Only one stretch of the data below is needed. Output the lines from the one with "if n =? m then (set_freep" up to and including the one with "- left. exists", exactly as they stand.
[Input data — start]
Lemma ring_rotate h x y : ring h (x ++ y) -> ring h (y ++ x).
Proof.
  destruct x as [|[a n] x]; [rewrite app_nil_r; auto|].
  destruct y as [|[b k] y]; [rewrite app_nil_r; auto|].
  unfold ring. rewrite !linked_app. cbn [app next_of]. tauto.
Qed.

(** Taking [m] units from the end of the block at [a]. *)
Fixpoint take_block (a m : Z) (l : blocks) : blocks :=
  match l with
  | [] => []
  | (b, n) :: l =>
      if b =? a then (if n =? m then l else (b, n - m) :: l) else (b, n) :: take_block a m l
  end.

Lemma take_absent a m l : ~ In a (map fst l) -> take_block a m l = l.
Proof.
  induction l as [|[b n] l IH]; cbn; auto. intros N. rewrite (proj2 (Z.eqb_neq b a)) by tauto.
  rewrite IH; tauto.
Qed.

Lemma take_app a m x y :
  NoDup (map fst (x ++ y)) -> take_block a m (x ++ y) = take_block a m x ++ take_block a m y.
Proof.
  induction x as [|[b n] x IH]; cbn [app map fst take_block]; auto. intros D. inv D.
  destruct (Z.eqb_spec b a) as [->|Ne]; [|rewrite IH; auto].
  rewrite map_app, in_app_iff in H1. rewrite (take_absent a m y) by tauto.
  destruct (n =? m); reflexivity.
Qed.

(** What [malloc] does with the block [a] of [n] units that it has found. *)
Definition carve (h : heap) (prevp a n m : Z) : heap * Z :=
  if n =? m then (set_freep (set_ptr h prevp (ptr (hd h a))) prevp, a + HS)
  else
    let h := set_size h a (u32 (n - m)) in
    let p := a + HS * size (hd h a) in
    (set_freep (set_size h p m) prevp, p + HS).

(** One way around the ring: the first block that is large enough, or none up to
    and including [freep]. *)
Lemma malloc_walk fuel h m d t prevp :
  ring h (d ++ t) -> t <> [] -> (exists k, last t (0, 0) = (freep h, k)) ->
  NoDup (map fst (d ++ t)) -> (length t <= fuel)%nat ->
  (exists d' a n t', t = d' ++ (a, n) :: t' /\ m <= n /\
     malloc_loop fuel h m prevp (next_of t 0) = Ret (carve h (fst (last d' (prevp, 0))) a n m)) \/
  (Forall (fun b => snd b < m) t /\ exists fuel', (fuel <= fuel' + length t)%nat /\
     malloc_loop fuel h m prevp (next_of t 0) =
     ('(h1, p) <- morecore (S fuel') h m ;;
      if p =? 0 then Ret (h1, 0) else malloc_loop fuel' h1 m p (ptr (hd h1 p)))).
Proof.
  revert fuel d prevp. induction t as [|[a n] t IH]; intros fuel d prevp R NE (k & La) D F; [congruence|].
  destruct fuel as [|fuel]; [cbn in F; lia|]. cbn [next_of malloc_loop].
  pose proof R as R0. unfold ring in R. apply linked_app in R as [_ [E L]]. rewrite E. cbn [size ptr].
  destruct (Z.geb_spec n m) as [Ge|Lt].
  - left. exists [], a, n, t. split; [reflexivity|]. split; [lia|]. cbn [last fst]. unfold carve.
    destruct (n =? m); [|reflexivity]. rewrite E. reflexivity.
  - destruct t as [|[b j] t].
    + cbn in La. injection La as Ea _. rewrite <- Ea, Z.eqb_refl. right. split; [auto|].
      exists fuel. split; [cbn [length]; lia|reflexivity].
    + assert (Na : a <> freep h).
      { intros Ea. rewrite map_app in D. apply NoDup_app_remove_l in D. cbn [map fst] in D.
        apply NoDup_cons_iff in D as [D _]. apply D. rewrite Ea.
        assert (I : In (freep h, k) ((b, j) :: t)).
        { change (last ((a, n) :: (b, j) :: t) (0, 0)) with (last ((b, j) :: t) (0, 0)) in La.
          rewrite <- La. destruct (exists_last (l := (b, j) :: t)) as (u & v & ->); [discriminate|].
          rewrite last_last. apply in_or_app. right. left. auto. }
        apply (in_map fst) in I. exact I. }
      rewrite (proj2 (Z.eqb_neq _ _) Na). cbn [next_of].
      destruct (IH fuel (d ++ [(a, n)]) a) as [(d' & a' & n' & t' & Et & G & Em)|(Al & f & Lf & Em)];
        cbn [next_of] in *.
      * rewrite <- app_assoc. exact R0.
      * discriminate.
      * exists k. exact La.
      * rewrite <- app_assoc. exact D.
      * cbn [length] in *. lia.
      * rewrite Em. left. exists ((a, n) :: d'), a', n', t'. rewrite Et. split; [reflexivity|].
        split; [auto|]. do 2 f_equal.
        destruct d' as [|c d']; [reflexivity|].
        change (last ((a, n) :: c :: d') (prevp, 0)) with (last (c :: d') (prevp, 0)).
        destruct (exists_last (l := c :: d')) as (u & v & ->); [discriminate|]. rewrite !last_last. reflexivity.
      * rewrite Em. right. split; [constructor; auto|]. exists f. split; [cbn [length] in *; lia|auto].
Qed.

Lemma gaps_nodup lo l top : gaps lo l top -> Forall (fun b => 0 <= snd b) l -> NoDup (map fst l).
Proof.
  intros G _. revert lo G. induction l as [|[a n] l IH]; intros lo G; cbn [map]; constructor.
  - cbn [fst gaps] in *. intros I. apply in_map_iff in I as ([b k] & E & I). cbn in E. subst b.
    destruct G as (_ & N & G). destruct (gaps_bounds _ _ _ _ _ G I). unfold HS in *. lia.
  - destruct G as (_ & _ & G). eauto.
Qed.

Lemma gaps_apart lo l top a n c k :
  gaps lo l top -> In (a, n) l -> In (c, k) l -> a = c \/ a + HS * n < c \/ c + HS * k < a.
Proof.
  revert lo. induction l as [|[b j] l IH]; intros lo G; [cbn; tauto|]. destruct G as (_ & _ & G).
  intros [[= -> ->]|I] [E|I']; [|apply (gaps_bounds _ _ _ _ _ G) in I'; lia| |eauto].
  - injection E as -> ->. auto.
  - injection E as -> ->. apply (gaps_bounds _ _ _ _ _ G) in I. lia.
Qed.

Lemma take_gaps lo a m l top :
  gaps lo l top -> 0 <= m -> (forall n, In (a, n) l -> m <= n) -> gaps lo (take_block a m l) top.
Proof.
  intros G M. revert lo G. induction l as [|[b n] l IH]; intros lo G A; cbn [take_block]; auto.
  destruct G as (G1 & G2 & G). destruct (Z.eqb_spec b a) as [->|Ne].
  - specialize (A n (or_introl eq_refl)). destruct (Z.eqb_spec n m).
    + eapply gaps_lo; [|exact G]. unfold HS. lia.
    + cbn [gaps]. split; [auto|]. split; [lia|]. eapply gaps_lo; [|exact G]. unfold HS. lia.
  - cbn [gaps]. split; [auto|]. split; [auto|]. apply IH; auto. intros k I. apply A. right. auto.
Qed.

Lemma take_pos a m l :
  Forall (fun b => 0 < snd b) l -> (forall n, In (a, n) l -> m <= n) ->
  Forall (fun b => 0 < snd b) (take_block a m l).
Proof.
  induction 1 as [|[b n] l P F IH]; intros A; cbn [take_block]; auto.
  destruct (Z.eqb_spec b a) as [->|Ne].
  - specialize (A n (or_introl eq_refl)). destruct (Z.eqb_spec n m); auto. constructor; auto. cbn. lia.
  - constructor; auto. apply IH. intros k I. apply A. right. auto.
Qed.

Lemma take_in a m l b : b <> a -> In b (map fst l) -> In b (map fst (take_block a m l)).
Proof.
  intros Ne. induction l as [|[c n] l IH]; cbn [map fst In take_block]; auto.
  destruct (Z.eqb_spec c a) as [->|Nc].
  - intros [E|I]; [congruence|]. destruct (n =? m); cbn; auto.
  - cbn. intuition.
Qed.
[Input data — finish]
**Exercise response**
  if n =? m then (set_freep (set_ptr h prevp (ptr (hd h a))) prevp, a + HS)
  else
    let h := set_size h a (u32 (n - m)) in
    let p := a + HS * size (hd h a) in
    (set_freep (set_size h p m) prevp, p + HS).

(** One way around the ring: the first block that is large enough, or none up to
    and including [freep]. *)
Lemma malloc_walk fuel h m d t prevp :
  ring h (d ++ t) -> t <> [] -> (exists k, last t (0, 0) = (freep h, k)) ->
  NoDup (map fst (d ++ t)) -> (length t <= fuel)%nat ->
  (exists d' a n t', t = d' ++ (a, n) :: t' /\ m <= n /\
     malloc_loop fuel h m prevp (next_of t 0) = Ret (carve h (fst (last d' (prevp, 0))) a n m)) \/
  (Forall (fun b => snd b < m) t /\ exists fuel', (fuel <= fuel' + length t)%nat /\
     malloc_loop fuel h m prevp (next_of t 0) =
     ('(h1, p) <- morecore (S fuel') h m ;;
      if p =? 0 then Ret (h1, 0) else malloc_loop fuel' h1 m p (ptr (hd h1 p)))).
Proof.
  revert fuel d prevp. induction t as [|[a n] t IH]; intros fuel d prevp R NE (k & La) D F; [congruence|].
  destruct fuel as [|fuel]; [cbn in F; lia|]. cbn [next_of malloc_loop].
  pose proof R as R0. unfold ring in R. apply linked_app in R as [_ [E L]]. rewrite E. cbn [size ptr].
  destruct (Z.geb_spec n m) as [Ge|Lt].
  - left. exists [], a, n, t. split; [reflexivity|]. split; [lia|]. cbn [last fst]. unfold carve.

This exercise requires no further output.